Looking at a series of Anya Sinclair’s works, it is hard to know exactly when we, as viewers lose our hold on reality. The break is never instant, but the longer we spend looking, the further we fall from what we know.
Sinclair’s largest works imitate the scale and relations of nature, and like natural forms are often at their most impactful from a distance. The unknown is – at first – at an arm’s length and many of the most physically imposing works in Forest Lives are gentle in their distortion of the world.
Just as you would follow a creekbed in the hope of recovering your way, only to see it turn deeper into the bush ahead – or peer out through a break in the upper canopy at an untouchably distant range of hills – there is an expectancy and recognition here, of something reassuring just out of sight.
It is an illusion grounded in Sinclair’s appropriation of seductive, but familiar imagery. We have seen scenes like these in calendars, postcards and holiday snaps since before we can remember; we are acquainted with these forms, but detached from them. We trust without risking anything.
Sinclair begins to manipulate our detachment immediately, using delicately off kilter placements and control of light to steer our view – perspectives that are never quite what a lifetime’s experience of internet stock footage and coffee table books leads us to expect.
More brutal is her commandeering of our most essential sense for nature: colour. Shifting and inverting her palette, she mythologises the landscapes, morphing them into a worried world, tangled and mucky, blurred by a basic, almost biological uncertainty – an unease, a discomfort that she seems to curate, nurturing it in her viewers.

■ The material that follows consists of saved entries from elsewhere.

(** For a target whose last segment is a name, the temporary path is the
    cache path followed by a dot and the process id. *)
Lemma tempPath_of_cachePath pid l :
  let name := List.last (split (targetPath (options l))) "" in
  name ≠ "" → name ≠ "." → name ≠ ".." →
  tempPath pid l = cachePath l +:+ "." +:+ of_N pid.
Proof.
  intros name H1 H2 H3.
  destruct (path_forms pid l)
    as (abs & st & last & Hlast & Hst & Heq & Ht & -> & ->).
  subst name. rewrite <- Heq in *.
  rewrite Ht by done. rewrite norm_step_push by done.
  destruct (suffixed_regular last pid Hlast) as [Hclean _].
  assert (Forall clean ((last +:+ suffix pid) :: st)) as Htemp by (by constructor).
  assert (Forall clean (last :: st)) as Hcache by (by constructor).
  rewrite !render_cons by done.
  cbn [rev]. rewrite !concat_snoc, !sapp_nil_r.
  unfold suffix. by rewrite !sapp_assoc.
Qed.

End CachePaths.

(** ** The file operations of [load] *)

Module FsFacts.
Import Str Path StrFacts PathFacts Fs.

Lemma dirname_length p :
  dirname p ≠ p → dirname p ≠ "." → dirname p ≠ "/" →
  (String.length (dirname p) < String.length p)%nat.
Proof.
  intros Hne Hdot Hroot.
  destruct (dirname_cases_strong p) as [H|[H|[[H Hlen]|[tail H]]]]; [done|done| |].
  - by rewrite H.
  - rewrite H at 2. rewrite !slength_app. simpl. lia.
Qed.

Lemma ancestors_shorter fuel p d :
  d ∈ ancestors fuel p → (String.length d < String.length p)%nat.
Proof.
  revert p. induction fuel as [|fuel IH]; intros p; simpl; [by intros ?%elem_of_nil|].
  repeat case_bool_decide; simpl; try by intros ?%elem_of_nil.
  intros [->|Hin]%elem_of_cons.
  - by apply dirname_length.
  - specialize (IH _ Hin).
    assert (String.length (dirname p) < String.length p)%nat
      by (by apply dirname_length).
    lia.
Qed.

Lemma prepareOutput_preserve now p fs x n :
  fs !! x = Some n → prepareOutput now p fs !! x = Some n.
Proof.
  intros Hx. unfold prepareOutput.
  induction (ancestors (S (String.length p)) p) as [|d ds IH]; simpl; [done|].
  destruct (fold_right _ fs ds !! d) eqn:Hd; [done|].
  rewrite lookup_insert_ne; [done|]. intros ->. congruence.
Qed.

Lemma prepareOutput_other now p fs x :
  (String.length p ≤ String.length x)%nat →
  prepareOutput now p fs !! x = fs !! x.
Proof.
  intros Hlen. unfold prepareOutput.
  assert (∀ d, d ∈ ancestors (S (String.length p)) p → d ≠ x) as Hds.
  { intros d Hd ->. apply ancestors_shorter in Hd. lia. }
  induction (ancestors (S (String.length p)) p) as [|d ds IH]; simpl; [done|].
  destruct (fold_right _ fs ds !! d) eqn:Hd.
  - apply IH. intros d' Hd'. apply Hds. by right.
  - rewrite lookup_insert_ne by (apply Hds; by left).
    apply IH. intros d' Hd'. apply Hds. by right.
Qed.

End FsFacts.

(** ** One command *)

Arguments key : simpl never.
Arguments outputPath : simpl never.
Arguments cachePath : simpl never.
Arguments tempPath : simpl never.
Arguments errorPath : simpl never.
Arguments Fs.prepareOutput : simpl never.
Arguments Fs.maybeStat : simpl never.

(** Unfolding the updates of a world down to its fields. *)
Ltac world_simpl :=
  cbn [commands fs now runningCommands execs handles output returned
       set_stage set_fs release acquire write_output unregister init
       loader stage].

Ltac lookup_command H :=
  unfold settlement, stage_of; world_simpl;
  rewrite ?list_lookup_alter_eq, ?H;
  cbv beta iota delta [fmap option_fmap option_map mbind option_bind
                       settlement_of stage loader].

Section LoadFacts.
Import Str Path Fs StrFacts PathFacts CachePaths FsFacts.

Variable pid : N.
Variable codecs : Codecs.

Sinclair drives us steadily further from reality, forgoing fine brushwork as she moves deeper into the logic of the works – slowly unravelling the painterly fiction of representation, replacing it with a language of gesture and impromptu shapes. There is a fraught impulse on display, a ‘natural’ rawness and imperfection that culminates in works like ‘Worried Landscape’, which occupy an astonishing, energized limbo between nature and abstraction.

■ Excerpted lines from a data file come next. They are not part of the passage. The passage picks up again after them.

(** * Renju rules engine (web-app/renju.js): embedding and verified properties

    The engine is embedded shallowly.  Arrays are lists, JavaScript numbers
    used as indices and counters are integers ([Z]), the values a board cell
    can hold are an enumeration, and a call that may throw returns a
    [result].  The three [attempt*] operations, [isMoveValid], [checkWin]
    and [removeLastMove] are embedded twice: once as functions on values
    (section "Public operations") and once over an explicit object store
    (module [Store]), where [R.clone] allocates and assignments, [push] and
    [pop] write through references. *)

From Stdlib Require Import ZArith List Bool Lia.
From stdpp Require Import base option list strings gmap pretty.

Local Open Scope Z_scope.

(** The embedding of [renju.js]; the functions keep their names. *)
Module Renju.

(** ** Values *)

(** The values that occur in a board or in one of the scanner's windows:
  [null], the three strings, the number [0] that [getTouchingCells] writes
  for a masked cell, and [undefined], the result of reading an array past
  its end. *)
Inductive cell : Type :=
| Null
| Black
| White
| Removed
| Zero
| Undefined.

(** [a === b] on these values. *)
Definition strictEq (a b : cell) : bool :=
match a, b with
| Null, Null | Black, Black | White, White
| Removed, Removed | Zero, Zero | Undefined, Undefined => true
| _, _ => false
end.

Definition strictNe (a b : cell) : bool := negb (strictEq a b).

(** A logged move.  [flags] records whether the object also carries the
  fields [doubleThree: false] and [doubleFour: false], which
  [attemptRemove] and [attemptPass] add and nothing reads. *)
Record move : Type := Move {
row : Z;
column : Z;
playerColour : cell;
removed : bool;
flags : bool
}.

Record gameState : Type := GameState {
board : list (list cell);
moves : list move
}.

(** [{gameState: g, valid: true}] and [{valid: false}]. *)
Inductive attemptedMove : Type :=
| Valid (g : gameState)
| Invalid.

Record checkedEndingConditions : Type := Outcome {
valid : bool;
reason : string
}.

(** ** Calls that may throw *)

Inductive error : Type :=
| TypeError
| RangeError
| Error (msg : string).

(** [OutOfFuel] is the answer of a loop that was cut after the given number
  of iterations; no JavaScript value corresponds to it. *)
Inductive result (A : Type) : Type :=
| Ok (a : A)
| Throw (e : error)
| OutOfFuel.

Arguments Ok {A} a.
Arguments Throw {A} e.
Arguments OutOfFuel {A}.

Definition bind {A B : Type} (m : result A) (f : A -> result B) : result B :=
match m with
| Ok a => f a
| Throw e => Throw e
| OutOfFuel => OutOfFuel
end.

Notation "'let*' x := m 'in' k" := (bind m (fun x => k))
(at level 10, x name, m at level 100, k at level 200).
Notation "'let*' ' p := m 'in' k" := (bind m (fun x => match x with p => k end))
(at level 10, p pattern, m at level 100, k at level 200).

(** ** JavaScript arrays *)

(** [a[i]]: [None] stands for [undefined]. *)
Definition arrayGet {A : Type} (a : list A) (i : Z) : option A :=
if 0 <=? i then a !! Z.to_nat i else None.

(** [b[r][c]]: reading a property of [undefined] is a TypeError, reading
  past the end of an existing row gives [undefined]. *)
Definition readCell (b : list (list cell)) (r c : Z) : result cell :=
match arrayGet b r with
| None => Throw TypeError
| Some line => Ok (default Undefined (arrayGet line c))
end.

(** [a[i] = v] on a row.  Inside the array the element is replaced; past the
  end the array grows, the skipped slots reading [undefined]; a negative
  [i] only adds a property named by it and leaves the elements alone. *)
Definition arraySet (a : list cell) (i : Z) (v : cell) : list cell :=
if i <? 0 then a
else if i <? Z.of_nat (length a) then <[Z.to_nat i := v]> a
else a ++ replicate (Z.to_nat i - length a) Undefined ++ [v].

(** [b[r][c] = v]. *)
Definition writeCell (b : list (list cell)) (r c : Z) (v : cell)
: result (list (list cell)) :=
match arrayGet b r with
| None => Throw TypeError
| Some line => Ok (<[Z.to_nat r := arraySet line c v]> b)
end.

(** [a.slice(from, to)]; negative bounds count from the end. *)
Definition slice {A : Type} (from to : Z) (a : list A) : list A :=
let len := Z.of_nat (length a) in
let k := if from <? 0 then Z.max (len + from) 0 else Z.min from len in
let final := if to <? 0 then Z.max (len + to) 0 else Z.min to len in
take (Z.to_nat (final - k)) (drop (Z.to_nat k) a).

(** [R.range(from, to)]. *)
Definition range (from to : Z) : list Z :=
map (fun k => from + Z.of_nat k) (seq 0 (Z.to_nat (to - from))).

(** ** Helper functions *)

(** The default parameter [input = null]: an argument that is [undefined],
  or left out, is replaced by [null]. *)
Definition defaulted (input : cell) : cell :=
match input with
| Undefined => Null
| _ => input
end.

(** [new Array(n)] accepts the lengths from 0 to 2^32 - 1 and throws a
  RangeError on every other integer. *)
Definition arrayLength (n : Z) : bool := (0 <=? n) && (n <? 2 ^ 32).

(** [new Array(width)] is evaluated first; an odd [width] is not 0, so that
  the callback of [map] runs and [new Array(height)] is evaluated too. *)
Definition createBoard (width height : Z) (input : cell)
: result (list (list cell)) :=
let input := defaulted input in
if (Z.rem width 2 =? 0) || (Z.rem height 2 =? 0)
then Throw (Error "Board dimensions must be odd numbers")
else if negb (arrayLength width) then Throw RangeError
else if negb (arrayLength height) then Throw RangeError
else Ok (replicate (Z.to_nat width) (replicate (Z.to_nat height) input)).

Definition movesMadeFromBoard (flat : list cell) : Z :=
fold_right Z.add 0 (map (fun x => if strictEq x Null then 0 else 1) flat).

Definition isNextTo (row1 column1 row2 column2 : Z) : bool :=
(Z.abs (column1 - column2) <=? 1) && (Z.abs (row1 - row2) <=? 1).

Definition getBoardColumnNumber (b : list (list cell)) : Z :=
Z.of_nat (length b).

Definition getBoardRowNumber (b : list (list cell)) : result Z :=
match b with
| [] => Throw TypeError
| line :: _ => Ok (Z.of_nat (length line))
end.

Definition half (number : Z) : Z := number / 2.

(** [board[0].map((ignore, index) => board.map((row) => row[index]).reverse())] *)
Definition rotateBoard (b : list (list cell)) : result (list (list cell)) :=
match b with
| [] => Throw TypeError
| line :: _ =>
    Ok (map (fun index => rev (map (fun r => default Undefined (r !! index)) b))
            (seq 0 (length line)))
end.

Definition getBoardSection (startingRow endingRow startingColumn endingColumn : Z)
  (b : list (list cell)) : list (list cell) :=
map (slice startingColumn (endingColumn + 1)) (slice startingRow (endingRow + 1) b).

(** The [while] loop of [checkMoveThree]; the loop state is
  [(cellAboveMiddle, cellAccrossMiddle, wasRotated, newBoard)]. *)
Fixpoint checkMoveThreeLoop (fuel : nat) (middleRow middleColumn : Z)
  (cellAboveMiddle cellAccrossMiddle : cell) (wasRotated : bool)
  (newBoard : list (list cell))
: result (cell * cell * bool * list (list cell)) :=
if strictEq cellAboveMiddle White || strictEq cellAccrossMiddle White
then Ok (cellAboveMiddle, cellAccrossMiddle, wasRotated, newBoard)
else
  match fuel with
  | O => OutOfFuel
  | S fuel' =>
      let* above := readCell newBoard middleRow (middleColumn - 1) in
      let* accross := readCell newBoard (middleRow - 1) (middleColumn - 1) in
      let* rotated := rotateBoard newBoard in
      checkMoveThreeLoop fuel' middleRow middleColumn above accross true rotated
  end.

Critically, these landscapes are empty, emphatically devoid of any human or animal subject. The question of what we are doing there, of who we are – or what we are looking at – will not be answered.
Even the undeniable anxiety of these landscapes seems to alter as you look at them. At one moment, the unease on display feels like our response to the darkness of nature, of ourselves, our inability to ever fully encompass it. The next, it is an anxiety for nature itself, its degradation at our hands, these landscapes that are actually falling to pieces.
Like ourselves, these abstracted works bear a vestigial relation to nature – they are ‘from’ it – but have almost severed their ties to it – they are no longer ‘of it’. Here we are brought to a halt, allowed to look around and see just how far we have strayed from the path.